10日は中国の10月の生産者物価指数(PPI)、消費者物価指数(CPI)、12日は英国の10月の失業率、ユーロ圏の9月の鉱工業生産指数、アメリカの9月の卸売在庫、13日は中国の10月の都市部固定資産投資、鉱工業生産、小売売上高、ドイツの10月の消費者物価指数(CPI)確報値、フランスの9月の経常収支、10月の消費者物価指数(CPI)、アメリカの10月の財政収支、14日は香港の7~9月期の域内総生産(GDP)、フランスの7~9月期の国内総生産(GDP)速報値、ドイツの7~9月期の国内総生産(GDP)速報値、ユーロ圏の7~9月期の国内総生産(GDP)速報値、10月の消費者物価指数(CPI)確報値、アメリカの10月の小売売上高、輸入物価、11月のミシガン大学消費者信頼感指数速報値が、それぞれ発表される。
11日は中国の「光棍節(独身者の日)」。アリババが仕掛けて今や「ネット通販の日」と化し、1日の商品配達件数が中国全土で1億件に迫る勢いだという。10~11日はAPEC首脳会議(中国・北京)、12~13日はASEAN首脳会議(ミャンマー・ネピドー)、15~16日はG20サミット(オーストラリア・ブリスベーン)が開催される。13日はインドネシアと韓国で中央銀行が政策金利を発表。13日はイエレンFRB議長がFED(連邦準備制度)・ECB主催のイベントで講演する。14日はEU財務相理事会がブリュッセルで開かれる。

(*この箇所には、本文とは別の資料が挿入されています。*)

Lemma smap_wf_mid {V} (l k : list (str * V)) n v :
  smap_wf (l ++ (n, v) :: k) → Forall (λ k', str_lt k' n) l.*1.
Proof.
  unfold smap_wf. rewrite fmap_app. cbn. intros Hs. apply Forall_forall. intros x Hx.
  eapply StronglySorted_app_1_elem_of; [exact Hs|done|]. by left.
Qed.

(** Entries added one by one to the directory [cs]. *)
Lemma run_tree m f : (depth f <= m)%nat → file_wf f → ∀ cs ents n R,
  Forall plain_comp (cs ++ [n]) → open_find cs R = Some (Directory ents) →
  Forall (λ k, str_lt k n) ents.*1 →
  foldR run_event R (events (cs ++ [n]) f) = Ok (put cs ents n R f).
Proof.
  revert f. induction m as [|m IH]; intros f Hd Hwf cs ents n R Hcs Hdir Hfresh.
  { destruct f; cbn in Hd; lia. }
  inversion Hwf as [x c Hc|t Ht|es Hes Hall]; subst; [by apply run_regular|by apply run_symlink|].
  cbn [events foldR run_event createDirectory MemorySink]. unfold MemorySink_createDirectory.
  rewrite (put_open_kind _ ents) by done. cbn [mbind result_bind].
  enough (∀ done todo, es = done ++ todo →
    foldR run_event (put cs ents n R (Directory done)) (concat (map (λ e, events ((cs ++ [n]) ++ [e.1]) e.2) todo))
      = Ok (put cs ents n R (Directory es))) as Hgo by (by apply (Hgo [] es)).
  intros dn todo. revert dn. induction todo as [|[nm g] todo IHt]; intros dn E.
  { cbn. by rewrite E, app_nil_r. }
  cbn [map concat fst snd]. rewrite foldR_app.
  assert (Hin : (nm, g) ∈ es) by (rewrite E; set_solver).
  rewrite Forall_forall in Hall. destruct (Hall _ Hin) as [[[Hnm _] _] Hg]. cbn [fst snd] in *.
  pose proof (depth_entry _ _ Hin). cbn [snd] in *.
  pose proof Hes as Hlt. rewrite E in Hlt. apply smap_wf_mid in Hlt.
  rewrite (IH g ltac:(lia) Hg _ dn nm); [| |by rewrite put_find|done].
  2: { apply Forall_app. split; [done|]. by apply Forall_singleton. }
  cbn [mbind result_bind]. unfold put at 1. rewrite put_update by done.
  apply IHt. rewrite E, <- app_assoc. done.
Qed.

(** The root directory itself already exists. *)
Lemma run_root es :
  file_wf (Directory es) → foldR run_event MemorySourceAccessor_new (events [] (Directory es)) = Ok (Directory es).
Proof.
  intros Hwf. inversion Hwf as [| |? Hes Hall]; subst. cbn [events foldR run_event createDirectory MemorySink].
  change (MemorySink_createDirectory (render []) MemorySourceAccessor_new) with (Ok (Directory [])).
  cbn [mbind result_bind].
  enough (∀ done todo, es = done ++ todo →
    foldR run_event (Directory done) (concat (map (λ e, events ([] ++ [e.1]) e.2) todo))
      = Ok (Directory es)) as Hgo by (by apply (Hgo [] es)).
  intros dn todo. revert dn. induction todo as [|[nm g] todo IHt]; intros dn E.
  { cbn. by rewrite E, app_nil_r. }
  cbn [map concat fst snd]. rewrite foldR_app.
  assert (Hin : (nm, g) ∈ es) by (rewrite E; set_solver).
  rewrite Forall_forall in Hall. destruct (Hall _ Hin) as [[[Hnm _] _] Hg]. cbn [fst snd] in *.
  pose proof Hes as Hlt. rewrite E in Hlt. apply smap_wf_mid in Hlt.
  rewrite (run_tree _ g (le_n _) Hg [] dn nm); [|by apply Forall_singleton|done|done].
  cbn [mbind result_bind]. apply IHt. rewrite E, <- app_assoc. done.
Qed.

(** * The fuel is bounded by the size of the archive *)

Lemma nar_node_length f : (need f <= length (nar_node f))%nat.
Proof.
  remember (depth f) as m eqn:Em. assert (Hm : (depth f <= m)%nat) by lia. clear Em.
  revert f Hm. induction m as [|m IH]; intros f Hm; [destruct f; cbn in Hm; lia|].
  destruct f as [x c|es|t]; cbn [need nar_node]; rewrite !length_app.
  1, 3: change (length (writeString "(")) with 16%nat; lia.
  change (length (writeString "(")) with 16%nat. change (length (writeString ")")) with 16%nat.
  enough (∀ todo, todo ⊆ es → (foldr (λ e n, S (Nat.max (need e.2) n)) 1 todo <= S (length (concat (map nar_entry todo))))%nat)
    as Hgo. { specialize (Hgo es ltac:(done)). unfold nar_entry in Hgo. lia. }
  induction todo as [|e todo IHt]; intros Hsub; [cbn; lia|]. cbn [foldr map concat]. rewrite length_app.
  assert (He : e ∈ es) by set_solver. pose proof (depth_entry _ _ He).
  specialize (IH e.2 ltac:(lia)). specialize (IHt ltac:(set_solver)).
  unfold nar_entry at 1. rewrite !length_app. change (length (writeString "entry")) with 16%nat. lia.
Qed.

(** * Writing produces the archive of the tree *)

Lemma smap_find_in {V} n (v : V) m : smap_wf m → (n, v) ∈ m → smap_find n m = Some v.
Proof.
  unfold smap_wf. induction m as [|[k w] m IH]; intros Hm Hin; [by apply not_elem_of_nil in Hin|].
  cbn in *. inversion Hm as [|? ? Hm' Hlt]; subst. apply list_elem_of_In in Hin. destruct Hin as [E|Hin].
  - injection E as -> ->. by rewrite str_eqb_refl.
  - rewrite (proj2 (str_eqb_false k n)); [apply IH; [done|by apply list_elem_of_In]|].
    intros ->. rewrite Forall_forall in Hlt. apply (str_lt_irrefl n), Hlt.
    apply list_elem_of_fmap. exists (n, v). split; [done|by apply list_elem_of_In].
Qed.

Section dump_proofs.
Context (filter : str → bool) (root : MemorySourceAccessor).

(** The tree without the entries the filter rejects. *)
Fixpoint prune (cs : list str) (f : File) : File :=
  match f with
  | Directory es =>
      Directory (concat (map (λ e,
        if filter (abs (render (cs ++ [e.1]))) then [(e.1, prune (cs ++ [e.1]) e.2)] else []) es))
  | f => f
  end.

アメリカ主要企業の決算は、11日はD.R.ホートン、12日はシスコシステムズ、JCペニー、メーシーズ、13日はコールズ、ウォルマート・ストアーズ、アプライド・マテリアルズ、ノードストロムが発表する予定。
10月31日の日銀の「ハロウィン緩和」以後、前週の為替レートはドルもユーロも最大約5円も円安方向に振れ、マーケットの風景は一変した。「黒田さんの突然の贈り物」を一番喜んだのは前週、NYダウが史上最高値を3回も更新したアメリカだったが、日本はというと、めでたさも中ぐらいかな秋の夕暮れ。6日の後場には突然、「好事魔多し」の〃魔〃がして先物主導で日経平均を急落させた。それを見て「去年の5月23日の大暴落の悪夢の再来かと思った」「需給はまだ悪いままで病巣は根深いようだ」と思った人がいたかもしれないが、下げたのはその日の後場の半日限りで、翌7日の取引開始時にはケロッと16900円台を回復し、直後に6日の急落前の前引け値まであと58円まで迫っていた。そこに昨年5月23日との違いがある。

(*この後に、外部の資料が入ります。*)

(** [Hash hash(HashAlgorithm::SHA1)] with the bytes copied in. *)
Definition sha1_of (hashs : str) : Hash :=
  MkHash (regularHashSize SHA1) (map byte_val hashs ++ replicate (maxHashSize - length hashs) 0) SHA1.

(** The number of bytes left is unsigned and wraps around. *)
Fixpoint tree_loop (fuel : nat) (bytes : nat) (hook : CanonPath → TreeEntry → K → result K) (left : Z) (k : K) (s : S)
    : result (K * S) :=
  if left =? 0 then Ok (k, s)
  else match fuel with
       | O => Throw NonTermination
       | Datatypes.S fuel =>
           '(perms, s) ← getStringUntil bytes " " s;
           let left := u64 (u64 (left - Z.of_nat (length perms)) - 1) in
           raw ← stoi 8 perms;
           let rawMode := u32 raw in
           match decodeMode rawMode with
           | None => Throw (Error "Unknown Git permission")
           | Some mode =>
               '(name, s) ← getStringUntil bytes NUL s;
               let left := u64 (u64 (left - Z.of_nat (length name)) - 1) in
               '(hashs, s) ← git_getString 20 s;
               let left := u64 (left - 20) in
               path ← CanonPath_raw name;
               k ← hook path {| te_mode := mode; te_hash := sha1_of hashs |} k;
               tree_loop fuel bytes hook left k s
           end
       end.

Definition parseTree (fuel : nat) (sinkPath : CanonPath) (hook : CanonPath → TreeEntry → K → result K) (k : K) (s : S)
    : result (K * S) :=
  '(n, s) ← getStringUntil fuel NUL s;
  size ← stoi 10 n;
  k ← createDirectory sinkPath k;
  tree_loop fuel fuel hook (u64 size) k s.

Definition parseObjectType (s : S) : result (ObjectType * S) :=
  _ ← require_feature xp GitHashing;
  '(type, s) ← git_getString 5 s;
  if str_eqb type "blob " then Ok (Blob, s)
  else if str_eqb type "tree " then Ok (Tree, s)
  else Throw (Error "input doesn't look like a Git object").

Definition git_parse (fuel : nat) (sinkPath : CanonPath) (rootModeIfBlob : BlobMode)
    (hook : CanonPath → TreeEntry → K → result K) (k : K) (s : S) : result (K * S) :=
  _ ← require_feature xp GitHashing;
  '(type, s) ← parseObjectType s;
  match type with
  | Blob => parseBlob fuel sinkPath rootModeIfBlob k s
  | Tree => parseTree fuel sinkPath hook k s
  end.

(** [restore]; [depth] bounds the trees copied. *)
Definition restore {A} `{SourceAccessor A} (fuel depth : nat) (hook : Hash → result (A * CanonPath)) (k : K) (s : S)
    : result (K * S) :=
  git_parse fuel cp_root Blob_Regular (λ name entry k,
    '(accessor, from) ← hook (te_hash entry);
    stat ← lstat from accessor;
    gotOpt ← convertMode (st_type stat);
    match gotOpt with
    | None => Throw (Error "file has an unsupported type")
    | Some got =>
        if negb (bool_decide (got = te_mode entry)) then Throw (Error "git mode of file is not the expected one")
        else copyRecursive depth accessor from k name
    end) k s.
End parse.

(** * Writing *)

Definition dumpBlobPrefix (xp : XpSettings) (size : Z) : result str :=
  _ ← require_feature xp GitHashing; Ok ("blob " ++ std_to_string size ++ [NUL]).

Definition tree_line (ne : str * TreeEntry) : result str :=
  let '(name, entry) := ne in
  name2 ← (if bool_decide (te_mode entry = Mode_Directory) then
             _ ← assertR (nonempty name);
             _ ← assertR (bool_decide (last name = Some "/"%char));
             Ok (take (length name - 1) name)
           else Ok name);
  Ok (oct_string (RawMode_of (te_mode entry)) ++ " " ++ name2 ++ [NUL]
      ++ map byte_of (take (hashSize (te_hash entry)) (hash (te_hash entry)))).

Definition dumpTree (xp : XpSettings) (entries : GitTree) : result str :=
  _ ← require_feature xp GitHashing;
  ls ← mapR tree_line (map_sorted entries);
  let v1 := concat ls in
  Ok ("tree " ++ std_to_string (Z.of_nat (length v1)) ++ [NUL] ++ v1).

Section dump.
Context {A : Type} `{SourceAccessor A} (xp : XpSettings) (filter : str → bool) (acc : A).

(** The output and the mode. *)
Definition git_dump (path : CanonPath) (hook : CanonPath → result TreeEntry) : result (str * Mode) :=
  st ← lstat path acc;
  match st_type st with
  | tRegular =>
      s ← sa_readFile path acc;
      p ← dumpBlobPrefix xp (Z.of_nat (length s));
      Ok (p ++ s, if st_isExecutable st then Mode_Executable else Mode_Regular)
  | tDirectory =>
      dir ← sa_readDirectory path acc;
      entries ← foldR (λ (entries : GitTree) (i : str * option FileType),
        child ← push path i.1;
        if filter (abs child) then
          entry ← hook child;
          let name2 := if bool_decide (te_mode entry = Mode_Directory) then i.1 ++ "/" else i.1 in
          Ok (<[name2 := entry]> entries)
        else Ok entries) ∅ dir;
      out ← dumpTree xp entries;
      Ok (out, Mode_Directory)
  | tSymlink =>
      target ← sa_readLink path acc;
      p ← dumpBlobPrefix xp (Z.of_nat (length target));
      Ok (p ++ target, Mode_Symlink)
  | _ => Throw (Error "file has an unsupported type")
  end.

東京市場の需給は着実に回復している。それを、週末金曜日の日経平均終値が14532円だった10月10~17日の週と、16413円だった10月24~31日の週の東証発表のデータを比べて見てみよう。
「投資部門別株式売買状況(二市場)」を見ると、10月10~17日の週までは日銀、GPIF、個人の「三銃士」が〃宿敵〃海外投資家と全面対決する構図だったが、10月24~31日の週には個人が悪役、海外投資家が味方に入れ替わっていた。個人は3874億円の買い越しから8276億円の売り越しに変わったが、海外投資家は4076億円の売り越しから5363億円の買い越しに変わっている。海外投資家の買い越し額は、その前の週の257億円に対し20.8倍という激増ぶり。投資信託は買い越し額を1590億円から121億円に減らしたが、信託銀行の買い越し額は1894億円から2143億円に増えている。
「気まぐれ」「逃げ足が速い」と言われながらも海外投資家が買い越しなのは心強い。大局的にみれば、6日の「ゲリラ急落」は日銀サプライズであわてて買い上がった海外投資家が、手持ちのポジションを「ちょっと調整しておこう」と動いたと解釈することもできるだろう。なぜなら半日限りで終わったからで、為替市場の円安基調もしっかり維持されており、今週も海外投資家による「日本買い」の基本路線は変わらないだろう。
信用取引の需給のほうは、10月17日に3兆495億円だった信用買い残は10月31日には2兆7623億円まで2872億円減少し、10月17日には5.61倍だった信用倍率は、10月31日は4.27倍まで低下している(「二市場信用取引現在高」一般信用と制度信用の合計)。10月半ばには兜町では悪魔の言葉「追証」もささやかれていたが、日経平均が信用で崩されるリスクはすっかり低下した。